Only the lines below between the ones containing "Join (concat (map (pairs_of m) (sort_strings" and "Proof. intros Hc. unfold", inclusive, are to be reproduced, each exactly as it stands.

** MATERIALS PROVIDED follows **

(* ===== verification/UrlQuery.v ===== *)
(** * Query strings ([net/url]: [QueryEscape], [ParseQuery], [Values.Encode])

    A [url.Values] is a map of lists. What [Encode] writes parses back to the same
    values, less the keys that have none. *)

From Stdlib Require Import ZArith NArith Lia Ascii.
From stdpp Require Import base tactics strings gmap.
From stdpp Require Import list.
From S2P Require Import Prelude Bytes Net Url UrlText.

Open Scope Z_scope.
Open Scope go_scope.

Abbreviation Values := (gmap string (list string)).

(** ** Definitions *)

Definition query_plain (c : ascii) : bool := is_letter c || is_dec c || one_of "-_.~" c.

Definition query_byte (c : ascii) : string :=
  if query_plain c then String c ""
  else if bool_decide (c = " "%char) then "+"
  else "%" +:+ upper_hex (N_of_ascii c / 16) +:+ upper_hex (N_of_ascii c mod 16).
Fixpoint QueryEscape (s : string) : string :=
  match s with
  | "" => ""
  | String c r => query_byte c +:+ QueryEscape r
  end.

Fixpoint plus_to_space (s : string) : string :=
  match s with
  | "" => ""
  | String c r => String (if bool_decide (c = "+"%char) then " "%char else c) (plus_to_space r)
  end.
Definition QueryUnescape (s : string) : option string := unescape_any (plus_to_space s).

Definition values_of (m : Values) (k : string) : list string := default [] (m !! k).
(** [Values.Get] *)
Definition Get (m : Values) (k : string) : string := default "" (head (values_of m k)).

(** One pair of a query; what cannot be read is skipped. *)
Definition parse_pair (m : Values) (pair : string) : Values :=
  if has_byte ";" pair || (pair =s "") then m
  else
    let '(k, v) := cut_at "=" pair in
    match QueryUnescape k, QueryUnescape v with
    | Some k, Some v => <[k := values_of m k ++ [v]]> m
    | _, _ => m
    end.
Definition ParseQuery (query : string) : Values := foldl parse_pair ∅ (Split query "&").

Definition pair_text (k v : string) : string := QueryEscape k +:+ "=" +:+ QueryEscape v.
Definition pairs_of (m : Values) (k : string) : list string := map (pair_text k) (values_of m k).
Definition Encode (m : Values) : string :=
  Join (concat (map (pairs_of m) (sort_strings (elements (dom m))))) "&".

Example ParseQuery_ex :
  map (λ k, values_of (ParseQuery "b=1&a=x+y%21&&b=%32&c;=1&=e&d") k) ["a"; "b"; ""; "d"; "c"] = [["x y!"]; ["1"; "2"]; ["e"]; [""]; []] ∧
  Encode (ParseQuery "b=1&a=x+y%21&&b=%32&c;=1&=e&d") = "=e&a=x+y%21&b=1&b=2&d=".
Proof. vm_compute. auto. Qed.

(** ** Escaping *)

Lemma plus_to_space_app a b : plus_to_space (a +:+ b) = plus_to_space a +:+ plus_to_space b.
Proof.
  induction a as [|c a IH]; [done|]. change (String c a +:+ b) with (String c (a +:+ b)). cbn [plus_to_space]. by rewrite IH.
Qed.

Lemma unescape_any_cons c s : c ≠ "%"%char → unescape_any (String c s) = r ← unescape_any s; Some (String c r).
Proof. intros Hc. unfold unescape_any. destruct c as [[] [] [] [] [] [] [] []]; try done; by destruct Hc. Qed.

Lemma query_byte_unescape c s r : unescape_any s = Some r → unescape_any (plus_to_space (query_byte c) +:+ s) = Some (String c r).
Proof.
  intros Hs. unfold query_byte. destruct (query_plain c) eqn:Hp.
  - assert (c ≠ "+"%char ∧ c ≠ "%"%char) as [H1 H2] by by split; intros ->.
    cbn [plus_to_space]. rewrite bool_decide_eq_false_2 by done. change (String c "" +:+ s) with (String c s). by rewrite unescape_any_cons, Hs.
  - case_bool_decide as Hsp; [subst; change (plus_to_space "+" +:+ s) with (String " " s); by rewrite unescape_any_cons, Hs|].
    destruct (nibbles c) as [Hh Hl]. destruct (hex_digit_upper _ Hh) as (a & Ha & Ha'), (hex_digit_upper _ Hl) as (b & Hb & Hb').
    assert (a ≠ "+"%char ∧ b ≠ "+"%char) as [H1 H2] by by split; intros ->.
    rewrite Ha, Hb. change ("%" +:+ String a "" +:+ String b "") with (String "%" (String a (String b ""))).
    cbn [plus_to_space]. rewrite !(bool_decide_eq_false_2 _ H1), !(bool_decide_eq_false_2 _ H2).
    change (bool_decide ("%"%char = "+"%char)) with false. cbv iota.
    change (String "%" (String a (String b "")) +:+ s) with (String "%" (String a (String b s))).
    unfold unescape_any in *. cbn [unescape]. rewrite Ha', Hb', Hs. cbn [mbind option_bind].
    assert (16 * Z.of_N (N_of_ascii c / 16) + Z.of_N (N_of_ascii c mod 16) = code c) as ->.
    { unfold code. pose proof (N.div_mod (N_of_ascii c) 16). lia. }
    unfold byte_of, code. rewrite N2Z.id, ascii_N_embedding. done.
Qed.

Lemma QueryUnescape_QueryEscape s : QueryUnescape (QueryEscape s) = Some s.
Proof.
  unfold QueryUnescape. induction s as [|c s IH]; [done|]. cbn [QueryEscape]. rewrite plus_to_space_app. by apply query_byte_unescape.
Qed.

(** The bytes an escaped text is made of. *)
Definition escaped_byte (c : ascii) : bool := query_plain c || one_of "+%" c.

Lemma QueryEscape_bytes s : all_bytes escaped_byte (QueryEscape s) = true.
Proof.
  induction s as [|c s IH]; [done|]. cbn [QueryEscape]. rewrite all_bytes_app, IH, andb_true_r. unfold query_byte.
  destruct (query_plain c) eqn:Hp; [cbn; unfold escaped_byte; by rewrite Hp|]. case_bool_decide; [done|].
  destruct (nibbles c) as [Hh Hl]. rewrite !all_bytes_app, !upper_hex_admitted; done.
Qed.

Lemma QueryEscape_no_byte c s : escaped_byte c = false → has_byte c (QueryEscape s) = false.
Proof. intros Hc. by eapply all_bytes_no_byte; [|apply QueryEscape_bytes]. Qed.

Lemma pair_text_bytes k v : all_bytes (λ c, escaped_byte c || bool_decide (c = "="%char)) (pair_text k v) = true.
Proof.
  unfold pair_text. assert (∀ s, all_bytes (λ c, escaped_byte c || bool_decide (c = "="%char)) (QueryEscape s) = true) as H.
  { intros s. eapply all_bytes_mono; [|apply QueryEscape_bytes]. by intros c ->. }
  by rewrite !all_bytes_app, !H.
Qed.

Lemma pair_text_no_byte c k v : escaped_byte c = false → c ≠ "="%char → has_byte c (pair_text k v) = false.
Proof.
  intros Hc Hn. eapply all_bytes_no_byte; [|apply pair_text_bytes]. cbn. rewrite Hc. by apply bool_decide_eq_false.
Qed.

(** ** There and back *)

Lemma parse_pair_text m k v : parse_pair m (pair_text k v) = <[k := values_of m k ++ [v]]> m.
Proof.
  unfold parse_pair. rewrite pair_text_no_byte by done. assert ((pair_text k v =s "") = false) as ->.
  { apply streq_false. unfold pair_text. intros H. apply (f_equal String.length) in H. rewrite !slength_app in H. cbn in H. lia. }
  cbn [orb]. unfold pair_text. change (QueryEscape k +:+ "=" +:+ QueryEscape v) with (QueryEscape k +:+ String "=" (QueryEscape v)).
  rewrite cut_at_app by by apply QueryEscape_no_byte. by rewrite !QueryUnescape_QueryEscape.
Qed.

Lemma Split_Join sep l : Forall (λ x, has_byte sep x = false) l → l ≠ [] → Split (Join l (String sep "")) sep = l.
Proof.
  induction l as [|x l IH]; [done|]. intros [Hx Hl]%Forall_cons _. destruct l as [|y l]; [by apply Split_plain|].
  change (Join (x :: y :: l) (String sep "")) with (x +:+ String sep (Join (y :: l) (String sep ""))).
  unfold Split. rewrite split_go_app. change (split_go sep "" x) with (Split x sep). by rewrite Split_plain, IH.
Qed.

Lemma values_insert m k vs k' : values_of (<[k := vs]> m) k' = if decide (k' = k) then vs else values_of m k'.
Proof.
  unfold values_of. destruct (decide (k' = k)) as [->|H].
  - by rewrite lookup_insert_eq.
  - by rewrite lookup_insert_ne by done.
Qed.

(** Reading the pairs of a key adds its values, in order. *)
Lemma parse_key vs k k' : ∀ m,
  values_of (foldl parse_pair m (map (pair_text k) vs)) k' = if decide (k' = k) then values_of m k ++ vs else values_of m k'.
Proof.
  induction vs as [|v vs IH]; intros m; cbn [map foldl].
  { rewrite app_nil_r. by case_decide; subst. }
  rewrite parse_pair_text, IH, !values_insert. case_decide; [|done]. subst. rewrite decide_True by done. by rewrite <- app_assoc.
Qed.

Lemma parse_keys m ks : NoDup ks → ∀ m0 k, (∀ k, k ∈ ks → values_of m0 k = []) →
  values_of (foldl parse_pair m0 (concat (map (pairs_of m) ks))) k = if decide (k ∈ ks) then values_of m k else values_of m0 k.
Proof.
  induction ks as [|k1 ks IH]; intros Hn m0 k H0; cbn [map concat].
  { by rewrite decide_False by apply not_elem_of_nil. }
  apply NoDup_cons in Hn as [Hni Hn]. rewrite foldl_app, IH; [|done|].
  - unfold pairs_of. rewrite parse_key, (H0 k1) by by left. destruct (decide (k ∈ ks)).
    + rewrite decide_True; [done|by right].
    + destruct (decide (k = k1)) as [->|Hne]; [by rewrite decide_True by by left|]. by rewrite decide_False by by intros [?|?]%elem_of_cons.
  - intros k2 Hk2. unfold pairs_of. rewrite parse_key, decide_False by by intros ->. apply H0. by right.
Qed.

(** What [Encode] writes is read back, key for key. *)
Lemma ParseQuery_Encode m k : values_of (ParseQuery (Encode m)) k = values_of m k.
Proof.
  unfold ParseQuery, Encode. set (ks := sort_strings (elements (dom m))). assert (ks ≡ₚ elements (dom m)) as Hks by apply sort_strings_perm.
  assert (Forall (λ x, has_byte "&" x = false) (concat (map (pairs_of m) ks))) as Hno.
  { apply Forall_concat, Forall_fmap, Forall_forall. intros k1 _. apply Forall_fmap, Forall_forall. intros v _. by apply pair_text_no_byte. }
  assert (foldl parse_pair ∅ (Split (Join (concat (map (pairs_of m) ks)) "&") "&") = foldl parse_pair ∅ (concat (map (pairs_of m) ks))) as ->.
  { destruct (concat (map (pairs_of m) ks)) as [|p ps]; [done|]. change "&"%string with (String "&" ""). by rewrite Split_Join. }
  rewrite parse_keys.
  - destruct (decide (k ∈ ks)) as [|Hn]; [done|]. rewrite Hks, elem_of_elements, not_elem_of_dom in Hn. unfold values_of. by rewrite Hn.
  - rewrite Hks. apply NoDup_elements.
  - intros k' _. unfold values_of. by rewrite lookup_empty.
Qed.

(** An encoded query has no byte that ends it, and is empty only when it says
    nothing. *)
Lemma Encode_bytes m : all_bytes plain (Encode m) = true.
Proof.
  unfold Encode. assert (Forall (λ x, all_bytes plain x = true) (concat (map (pairs_of m) (sort_strings (elements (dom m)))))) as H.
  { apply Forall_concat, Forall_fmap, Forall_forall. intros k _. apply Forall_fmap, Forall_forall. intros v _.
    eapply all_bytes_mono; [|apply pair_text_bytes]. intros c. unfold escaped_byte, query_plain, is_letter, is_dec.
    destruct c as [[] [] [] [] [] [] [] []]; done. }
  induction H as [|x l Hx Hl IH]; [done|]. destruct l as [|y l]; [done|].
  change (Join (x :: y :: l) "&") with (x +:+ "&" +:+ Join (y :: l) "&"). by rewrite !all_bytes_app, Hx, IH.
Qed.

** End of MATERIALS PROVIDED **

**SOLUTION TO THIS PROBLEM**
  Join (concat (map (pairs_of m) (sort_strings (elements (dom m))))) "&".

Example ParseQuery_ex :
  map (λ k, values_of (ParseQuery "b=1&a=x+y%21&&b=%32&c;=1&=e&d") k) ["a"; "b"; ""; "d"; "c"] = [["x y!"]; ["1"; "2"]; ["e"]; [""]; []] ∧
  Encode (ParseQuery "b=1&a=x+y%21&&b=%32&c;=1&=e&d") = "=e&a=x+y%21&b=1&b=2&d=".
Proof. vm_compute. auto. Qed.

(** ** Escaping *)

Lemma plus_to_space_app a b : plus_to_space (a +:+ b) = plus_to_space a +:+ plus_to_space b.
Proof.
  induction a as [|c a IH]; [done|]. change (String c a +:+ b) with (String c (a +:+ b)). cbn [plus_to_space]. by rewrite IH.
Qed.

Lemma unescape_any_cons c s : c ≠ "%"%char → unescape_any (String c s) = r ← unescape_any s; Some (String c r).
Proof. intros Hc. unfold unescape_any. destruct c as [[] [] [] [] [] [] [] []]; try done; by destruct Hc. Qed.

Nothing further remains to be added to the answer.